Please return only the lines from the one holding "intros HT Ha" through the one holding "destruct (valtype_is_subtype_spec T HL a c", exactly as they appear in the records below, both ends included.

The data:
━━━━━━━━

(* ===== verification/TypeListTheorems.v ===== *)
(** The types that a validator knows: the properties of
    [crates/wasmparser/src/validator/types.rs] and of the subtyping and
    canonicalization of types. *)

From Stdlib Require Import ZArith Lia String Relations.
From stdpp Require Import prelude relations gmap.
From S2P Require Import Prelude StateLogic BinaryReader Types TypesSpec Operands CompositeTypes Items.
From S2P Require Import CompositeSpec ValidatorState TypeList Canonical ModuleState TypeListSpec TypeMatch.
From S2P Require Import InternSpec AddTypesSpec ModuleStateSpec.

Local Open Scope Z_scope.

(** ** Snapshots *)

(** The snapshotted lists that hold a list of values. *)
Inductive holds {A} : SnapshotList A -> list A -> Prop :=
| holds_default : holds SnapshotList_default []
| holds_push l xs x : holds l xs -> holds (snapshot_push x l) (xs ++ [x])
| holds_commit_new l xs : holds l xs -> holds (fst (snapshot_commit l)) xs
| holds_commit_old l xs : holds l xs -> holds (snd (snapshot_commit l)) xs
| holds_truncate l xs n l' : holds l xs -> snapshot_truncate n l = Some l' -> holds l' (take (Z.to_nat n) xs).

Lemma holds_items {A} (l : SnapshotList A) xs : holds l xs -> snap_wf l /\ snap_items l = xs.
Proof.
  induction 1 as [|l xs x _ [Hw <-]|l xs _ [Hw <-]|l xs _ [Hw <-]|l xs n l' _ [Hw <-] Ht].
  - done.
  - by rewrite snapshot_push_items.
  - pose proof (snapshot_commit_ok l Hw) as H. destruct (snapshot_commit l). by destruct H as (? & _ & ? & _).
  - pose proof (snapshot_commit_ok l Hw) as H. destruct (snapshot_commit l). by destruct H as (_ & ? & _ & ?).
  - unfold snapshot_truncate in Ht. destruct (Z.ltb_spec n (snapshots_total l)); [done|].
    destruct (snapshot_truncate_ok n l Hw) as (l2 & Hl2 & Hw2 & Hi2); [done|]. unfold snapshot_truncate in Hl2.
    destruct (Z.ltb_spec n (snapshots_total l)); [lia|]. simplify_eq. done.
Qed.

(** C25. A [SnapshotList] is a list: however it was built by pushing, committing
    and truncating, its length is that of the values it holds, [get] finds the
    value at every index with its binary search over the snapshots, indexing past
    the end panics, and neither [get] nor a truncation that keeps the committed
    values panics. *)
Theorem snapshot_list_refines {A} (l : SnapshotList A) (xs : list A) :
  holds l xs ->
  snapshot_len l = Z.of_nat (length xs)
  /\ (forall i, 0 <= i -> snapshot_get l i = Some (xs !! Z.to_nat i))
  /\ (forall i, 0 <= i -> snapshot_index l i = xs !! Z.to_nat i)
  /\ (forall n, snapshots_total l <= n -> exists l', snapshot_truncate n l = Some l' /\ holds l' (take (Z.to_nat n) xs)).
Proof.
  intros H. destruct (holds_items l xs H) as [Hw <-]. split_and!.
  - by apply snapshot_len_items.
  - intros i Hi. by apply snapshot_get_items.
  - intros i Hi. by apply snapshot_index_items.
  - intros n Hn. destruct (snapshot_truncate_ok n l Hw Hn) as (l' & Hl' & _). exists l'. split; [done|].
    by eapply holds_truncate.
Qed.

(** Two snapshots, and values after them. *)
Definition sample_list : SnapshotList Z :=
  snapshot_push 9 (snd (snapshot_commit (snapshot_push 8 (snd (snapshot_commit
    (snapshot_push 7 (snapshot_push 6 SnapshotList_default))))))).

Lemma snapshot_list_refines_witness :
  snapshot_len sample_list = 4 /\ snapshot_get sample_list 1 = Some (Some 7) /\ snapshot_index sample_list 2 = Some 8
  /\ exists l', snapshot_truncate 3 sample_list = Some l' /\ holds l' [6; 7; 8].
Proof.
  assert (H : holds sample_list [6; 7; 8; 9]).
  { unfold sample_list. apply (holds_push _ [6; 7; 8]), holds_commit_old, (holds_push _ [6; 7]), holds_commit_old,
      (holds_push _ [6]), (holds_push _ []), holds_default. }
  destruct (snapshot_list_refines sample_list [6; 7; 8; 9] H) as (H1 & H2 & H3 & H4).
  split; [exact H1|]. split; [exact (H2 1 ltac:(lia))|]. split; [exact (H3 2 ltac:(lia))|]. exact (H4 3 ltac:(done)).
Defined.

(** ** A list of types *)

(** An open structure, a subtype of it with a field, and a function. *)
Definition open_struct : SubType := mkSubType false None (mkCompositeType (CStruct (mkStructType [])) false).
Definition sub_struct : SubType :=
  mkSubType true (pack (Module_ 0))
    (mkCompositeType (CStruct (mkStructType [mkFieldType (SVal I32) false])) false).
Definition sample_group : RecGroup := rec_group_explicit [(8, open_struct); (9, sub_struct)].

Definition sample_added : result (WasmModule * TypeList) :=
  add_types sample_group WasmFeatures_default 8 true Module_default TypeAlloc_default.

Definition sample_types : TypeList :=
  match sample_added with Ok (_, T) => T | _ => TypeAlloc_default end.

Lemma sample_group_wf : rec_group_wf sample_group.
Proof. split; [|done]. repeat constructor; cbn; try done. by exists 0. Qed.

Lemma sample_types_wf : types_wf sample_types.
Proof.
  pose proof (add_types_ok WasmFeatures_default sample_group 8 Module_default TypeAlloc_default
                TypeAlloc_default_wf) as H.
  unfold sample_types, sample_added. destruct (add_types _ _ _ _ _ _) as [[m T]| |];
    [|apply TypeAlloc_default_wf..]. apply H; [by split; [constructor|..]|apply sample_group_wf].
Qed.

(** ** Subtyping *)

(** C19. The subtype test of the validator decides the rules of subtyping, for value
    types that refer to known types by identifier.  The rules do not use the
    tables of the code: equal numeric types; nullability; between abstract types
    the closure of the direct edges of the hierarchies; the declared supertypes,
    followed transitively; a concrete type below the abstract types above its
    kind, and above the bottom of its kind; shared types apart.  The test never
    panics, it says yes exactly when the rules derive it, and on a well-formed
    list of types the relation is reflexive and transitive. *)
Theorem subtype_test_decides (T : TypeList) (a b c : ValType) :
  view_wf T -> vt_over (is_id T) a -> vt_over (is_id T) b -> vt_over (is_id T) c ->
  (exists r, valtype_is_subtype T a b = Some r /\ (r = true <-> Vsub T a b))
  /\ valtype_is_subtype T a a = Some true
  /\ (valtype_is_subtype T a b = Some true -> valtype_is_subtype T b c = Some true ->
      valtype_is_subtype T a c = Some true).
Proof.
  intros HT Ha Hb Hc. pose proof (vw_lists _ HT) as HL.
  destruct (valtype_is_subtype_spec T HL a b Ha Hb) as (rab & Eab & Hab).
  destruct (valtype_is_subtype_spec T HL b c Hb Hc) as (rbc & Ebc & Hbc).
  destruct (valtype_is_subtype_spec T HL a c Ha Hc) as (rac & Eac & Hac).
  split_and!; [by exists rab|by unfold valtype_is_subtype; rewrite bool_decide_true|].
  rewrite Eab, Ebc, Eac. intros [= ->] [= ->]. f_equal. apply Hac.
  apply (Vsub_trans T HL (view_kind T HT) a b c); [done..|by apply Hab|by apply Hbc].
Qed.

(** [(ref null id)]. *)
Definition concrete_ref (id : CoreTypeId) : ValType :=
  match rt_new true (Concrete (Id_ id)) with Some r => Ref r | None => I32 end.

Lemma concrete_ref_over id : valid_id sample_types id -> in_u 20 id -> vt_over (is_id sample_types) (concrete_ref id).
Proof.
  intros Hv Hi. assert (Ho : ht_over (is_id sample_types) (Concrete (Id_ id))) by (split; [by exists id|done]).
  unfold concrete_ref. destruct (rt_new true (Concrete (Id_ id))) as [r|] eqn:E; [|done]. by exists true, (Concrete (Id_ id)).
Qed.
(** On such payloads the loop does what the reencoder does. *)
Lemma plain_loop nested number data whole xs fuel fe fr p rest c k :
  in_front p rest -> payloads fuel (parse_all p rest) = Some (map Ok xs) -> Forall plain xs ->
  (length xs < fe)%nat -> (length rest < fr)%nat ->
  elaborate_loop nested number data fe (parse_all p rest) c k
  = expect_ok (parse_component_loop fr whole c p rest).
Proof.
  revert fuel fe fr p rest c. induction xs as [|pl xs IH]; intros [|fuel] [|fe] [|fr] p rest c Hin Hx Hpl He Hr; try (done || lia).
  { cbn [payloads] in Hx. destruct (parse_all_next (parse_all p rest)) as [[x|] it'] eqn:En.
    - by destruct (payloads fuel it').
    - unfold parse_all_next in En. cbn [pa_done parse_all pa_cur pa_data] in En.
      destruct (parse p rest true) as [[[h|n pl]|e|] p']; try done. destruct (_ <? _); [done|]. by destruct (after_payload _ _ _) as [[? ?] ?]. }
  cbn [payloads elaborate_payloads] in *.
  destruct (parse_all_next (parse_all p rest)) as [[x|] it'] eqn:En; [|done].
  destruct (payloads fuel it') as [xs'|] eqn:Ex; [|done]. injection Hx as -> ->.
  apply Forall_cons in Hpl as [Hpl Hpls]. cbn [mbind outcome_bind from_result].
  rewrite (plain_payload nested (parse_component_loop fr whole) number data whole pl c k Hpl).
  destruct Hin as (Hp & Hb & Hl). pose proof (parse_ok p rest true Hp Hb) as Hok.
  unfold parse_all_next in En. cbn [pa_done parse_all pa_cur pa_data pa_stack] in En.
  destruct (parse p rest true) as [[[h|n pl']|e|] p'] eqn:Ep; try done.
  destruct (Z.ltb_spec (Z.of_nat (length rest)) n); [done|].
  destruct (after_payload pl' [] p') as [[stack cur] dn] eqn:Ea. injection En as -> <-.
  cbn [fst snd parse_post] in Hok. destruct Hok as (j & p1 & -> & Hj & Hok & _).
  pose proof (po_progress _ _ _ _ Hok) as Hpr. rewrite Nat2Z.id in *. destruct rest as [|b rest].
  { destruct (is_end pl) eqn:Hend; [|cbn in Hj; lia]. destruct pl; try done. injection Ea as <- <- <-.
    destruct fe as [|fe]; [cbn in He; lia|]. done. }
  destruct (component_step p (b :: rest) (Z.of_nat j) pl p' (conj Hp (conj Hb Hl)) ltac:(done) Ep)
    as (j' & Ej & Hk & _ & _ & Hstep). apply Nat2Z.inj in Ej as <-.
  assert (Hne : is_end pl = false) by (destruct (is_end pl); [lia|done]).
  assert (Hsk : skip_nested pl (drop j (b :: rest)) = ROk (drop j (b :: rest))) by by destruct pl.
  assert (Haf : mkParseAll stack cur dn (drop j (b :: rest)) = parse_all p' (drop j (b :: rest))).
  { destruct pl; try done; cbn in Ea; by injection Ea as <- <- <-. }
  destruct (Hstep _ Hsk) as (Hin' & Hlen & _). rewrite Haf in Ex |- *.
  cbn [parse_component_loop]. rewrite Ep. destruct (Z.ltb_spec (Z.of_nat (length (b :: rest))) (Z.of_nat j)); [lia|].
  rewrite Nat2Z.id, Hsk. cbn [mbind outcome_bind].
  destruct (parse_component_payload _ whole pl c) as [c1| |]; [|done..]. cbn [expect_ok mbind outcome_bind mret outcome_ret].
  eapply IH; [done|exact Ex|done|cbn in He; lia|lia].
Qed.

━━━━━━━━

Finished exercise:
  intros HT Ha Hb Hc. pose proof (vw_lists _ HT) as HL.
  destruct (valtype_is_subtype_spec T HL a b Ha Hb) as (rab & Eab & Hab).
  destruct (valtype_is_subtype_spec T HL b c Hb Hc) as (rbc & Ebc & Hbc).
  destruct (valtype_is_subtype_spec T HL a c Ha Hc) as (rac & Eac & Hac).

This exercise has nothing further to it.